Extracted data entries

Definition sort_by (key : Rect -> Q) (l : list Rect) : list Rect :=
  foldr (insert_by key) [] l.

(** Modelled from the spec: the obstacles that the rectangle overlaps, in
    the order in which their corrections are applied, the smallest
    correction first (section 4.4). *)
Definition plan (d : Travel) (ax : Axis) (r : Rect) (walls : list Rect) : list Rect :=
  sort_by (fun o => Qabs (correction d ax r o))
          (filter (fun o => overlaps r o = true) walls).

(** One correction: the rectangle goes to the near edge of the obstacle
    if it still overlaps it. *)
Definition apply_one (d : Travel) (ax : Axis) (c o : Rect) : Rect :=
  if overlaps c o then push d ax c o else c.

(** Modelled from the spec: [collide_with_obstacles(sprite, group, dir)]
    of [core_functions.py], which is not among the sources, after
    section 4.4 of the specification ([resolve]). It finds the obstacles
    that the hit rectangle overlaps, applies their corrections along the
    axis, the smallest first, and writes the corrected coordinate into the
    position and the hit rectangle. No overlapping obstacle is a no-op, and
    so is a sprite that does not travel along the axis: the specification
    defines the correction against the direction of travel only. *)
Definition collide_with_obstacles (s : Sprite) (walls : list Rect) (ax : Axis)
  : Sprite :=
  match travel ax s with
  | None => s
  | Some d =>
      match plan d ax (hit_rect s) walls with
      | [] => s
      | hits =>
          let c := fold_left (apply_one d ax) hits (hit_rect s) in
          set_hit_rect c (set_pos (set_along ax (center ax c) (pos s)) s)
      end
  end.

(** *** What the resolver achieves *)




















(** The order of the corrections. *)










(** *** [Player.update] *)

(** One call of the resolver as the frame makes it: the axis and the
    sprite that is handed over. *)
Definition Call : Type := (Axis * Sprite)%type.

(** A step of the frame together with the calls it made. *)
Definition Logged (A : Type) : Type := (A * list Call)%type.


Definition then_ {A B} (c : Logged A) (k : A -> Logged B) : Logged B :=
  let (a, l1) := c in let (b, l2) := k a in (b, l1 ++ l2).

Notation "'call!' x ':=' c 'in' k" := (then_ c (fun x => k))
  (at level 10, x name, c at level 100, k at level 200).

Section Update.

(** The resolver that the frame calls, and the walls of the level. *)
Variable collide : Sprite -> list Rect -> Axis -> Sprite.
Variable walls : list Rect.




Lemma set_center_keeps ax c r :
  lo (other ax) (set_center ax c r) = lo (other ax) r
  /\ len X (set_center ax c r) = len X r
  /\ len Y (set_center ax c r) = len Y r.
Proof. by destruct ax. Qed.

Lemma center_set_center ax c r : center ax (set_center ax c r) == c.
Proof. destruct ax; unfold center, set_center; cbn; ring. Qed.


End Update.

(** *** Two obstacles with a gap *)





(** The scenario of the specification: a sprite moving right into a 32 by
    32 obstacle whose left edge is at 200 ends with its right edge at 200
    and its [y] coordinate as before. *)
Example right_edge_at_200 :
  let s := {| pos := (195, 50); vel := (100, 0);
              hit_rect := mkRect 185 40 20 20; rect_center := (195, 50) |} in
  let s' := collide_with_obstacles s [mkRect 200 30 32 32] X in
  hi X (hit_rect s') == 200 /\ vy (pos s') = vy (pos s)
  /\ vx (pos s') == 190.
Proof. cbn. repeat split; reflexivity. Qed.

(** *** A frame without walls *)



End Motion.

(* ===================================================================== *)
(** ** Path finding: [Game.find_path] and the search behind it           *)
(* ===================================================================== *)

Module Pathfinding.

Import Floats.
Open Scope Q_scope.
Unset Implicit Arguments.

(** A tile: column and row. *)
Definition Tile : Type := (Z * Z)%type.

(** An entry of the frontier: its priority [f = g + h] and its tile. The
    frontier is the list of its entries in the order of their insertion. *)
Definition Entry : Type := (Q * Tile)%type.
Definition prio (e : Entry) : Q := fst e.
Definition tile (e : Entry) : Tile := snd e.

(** The state of a search: the frontier, the predecessor map (the start
    has no predecessor) and the cost-so-far map (a tile without an entry
    has cost +infinity). *)
Record State := mkState {
  frontier : list Entry;
  came_from : gmap Tile (option Tile);
  cost_so_far : gmap Tile Q
}.

(** What a search returns: the way points from start to goal, or one of
    the two failure signals. *)
Inductive Outcome :=
| Found (path : list vec)
| NotFound
| InvalidEndpoint.

(** A search that is under way or that has returned. *)
Inductive Config :=
| Running (st : State)
| Done (out : Outcome).

(** *** The frontier *)

(** Modelled from the spec: the tie-break policy of the frontier, which is
    part of [pathfinding.py] and not among the sources (section 4.2). The
    entry that leaves the frontier has the least priority, and of the
    entries with that priority it is the one inserted first. *)
Definition pops (fr : list Entry) (e : Entry) (fr' : list Entry) : Prop :=
  exists l1 l2, fr = l1 ++ e :: l2 /\ fr' = l1 ++ l2
    /\ (forall x, In x l1 -> prio e < prio x)
    /\ (forall x, In x l2 -> prio e <= prio x).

ACTIVITY: Please return the records above in their exact form.

ANSWER TO THIS TASK:
Definition sort_by (key : Rect -> Q) (l : list Rect) : list Rect :=
  foldr (insert_by key) [] l.

(** Modelled from the spec: the obstacles that the rectangle overlaps, in
    the order in which their corrections are applied, the smallest
    correction first (section 4.4). *)
Definition plan (d : Travel) (ax : Axis) (r : Rect) (walls : list Rect) : list Rect :=
  sort_by (fun o => Qabs (correction d ax r o))
          (filter (fun o => overlaps r o = true) walls).

(** One correction: the rectangle goes to the near edge of the obstacle
    if it still overlaps it. *)
Definition apply_one (d : Travel) (ax : Axis) (c o : Rect) : Rect :=
  if overlaps c o then push d ax c o else c.

(** Modelled from the spec: [collide_with_obstacles(sprite, group, dir)]
    of [core_functions.py], which is not among the sources, after
    section 4.4 of the specification ([resolve]). It finds the obstacles
    that the hit rectangle overlaps, applies their corrections along the
    axis, the smallest first, and writes the corrected coordinate into the
    position and the hit rectangle. No overlapping obstacle is a no-op, and
    so is a sprite that does not travel along the axis: the specification
    defines the correction against the direction of travel only. *)
Definition collide_with_obstacles (s : Sprite) (walls : list Rect) (ax : Axis)
  : Sprite :=
  match travel ax s with
  | None => s
  | Some d =>
      match plan d ax (hit_rect s) walls with
      | [] => s
      | hits =>
          let c := fold_left (apply_one d ax) hits (hit_rect s) in
          set_hit_rect c (set_pos (set_along ax (center ax c) (pos s)) s)
      end
  end.

(** *** What the resolver achieves *)




















(** The order of the corrections. *)










(** *** [Player.update] *)

(** One call of the resolver as the frame makes it: the axis and the
    sprite that is handed over. *)
Definition Call : Type := (Axis * Sprite)%type.

(** A step of the frame together with the calls it made. *)
Definition Logged (A : Type) : Type := (A * list Call)%type.


Definition then_ {A B} (c : Logged A) (k : A -> Logged B) : Logged B :=
  let (a, l1) := c in let (b, l2) := k a in (b, l1 ++ l2).

Notation "'call!' x ':=' c 'in' k" := (then_ c (fun x => k))
  (at level 10, x name, c at level 100, k at level 200).

Section Update.

(** The resolver that the frame calls, and the walls of the level. *)
Variable collide : Sprite -> list Rect -> Axis -> Sprite.
Variable walls : list Rect.




Lemma set_center_keeps ax c r :
  lo (other ax) (set_center ax c r) = lo (other ax) r
  /\ len X (set_center ax c r) = len X r
  /\ len Y (set_center ax c r) = len Y r.
Proof. by destruct ax. Qed.

Lemma center_set_center ax c r : center ax (set_center ax c r) == c.
Proof. destruct ax; unfold center, set_center; cbn; ring. Qed.


End Update.

(** *** Two obstacles with a gap *)





(** The scenario of the specification: a sprite moving right into a 32 by
    32 obstacle whose left edge is at 200 ends with its right edge at 200
    and its [y] coordinate as before. *)
Example right_edge_at_200 :
  let s := {| pos := (195, 50); vel := (100, 0);
              hit_rect := mkRect 185 40 20 20; rect_center := (195, 50) |} in
  let s' := collide_with_obstacles s [mkRect 200 30 32 32] X in
  hi X (hit_rect s') == 200 /\ vy (pos s') = vy (pos s)
  /\ vx (pos s') == 190.
Proof. cbn. repeat split; reflexivity. Qed.

(** *** A frame without walls *)



End Motion.

(* ===================================================================== *)
(** ** Path finding: [Game.find_path] and the search behind it           *)
(* ===================================================================== *)

Module Pathfinding.

Import Floats.
Open Scope Q_scope.
Unset Implicit Arguments.

(** A tile: column and row. *)
Definition Tile : Type := (Z * Z)%type.

(** An entry of the frontier: its priority [f = g + h] and its tile. The
    frontier is the list of its entries in the order of their insertion. *)
Definition Entry : Type := (Q * Tile)%type.
Definition prio (e : Entry) : Q := fst e.
Definition tile (e : Entry) : Tile := snd e.

(** The state of a search: the frontier, the predecessor map (the start
    has no predecessor) and the cost-so-far map (a tile without an entry
    has cost +infinity). *)
Record State := mkState {
  frontier : list Entry;
  came_from : gmap Tile (option Tile);
  cost_so_far : gmap Tile Q
}.

(** What a search returns: the way points from start to goal, or one of
    the two failure signals. *)
Inductive Outcome :=
| Found (path : list vec)
| NotFound
| InvalidEndpoint.

(** A search that is under way or that has returned. *)
Inductive Config :=
| Running (st : State)
| Done (out : Outcome).

(** *** The frontier *)

(** Modelled from the spec: the tie-break policy of the frontier, which is
    part of [pathfinding.py] and not among the sources (section 4.2). The
    entry that leaves the frontier has the least priority, and of the
    entries with that priority it is the one inserted first. *)
Definition pops (fr : list Entry) (e : Entry) (fr' : list Entry) : Prop :=
  exists l1 l2, fr = l1 ++ e :: l2 /\ fr' = l1 ++ l2
    /\ (forall x, In x l1 -> prio e < prio x)
    /\ (forall x, In x l2 -> prio e <= prio x).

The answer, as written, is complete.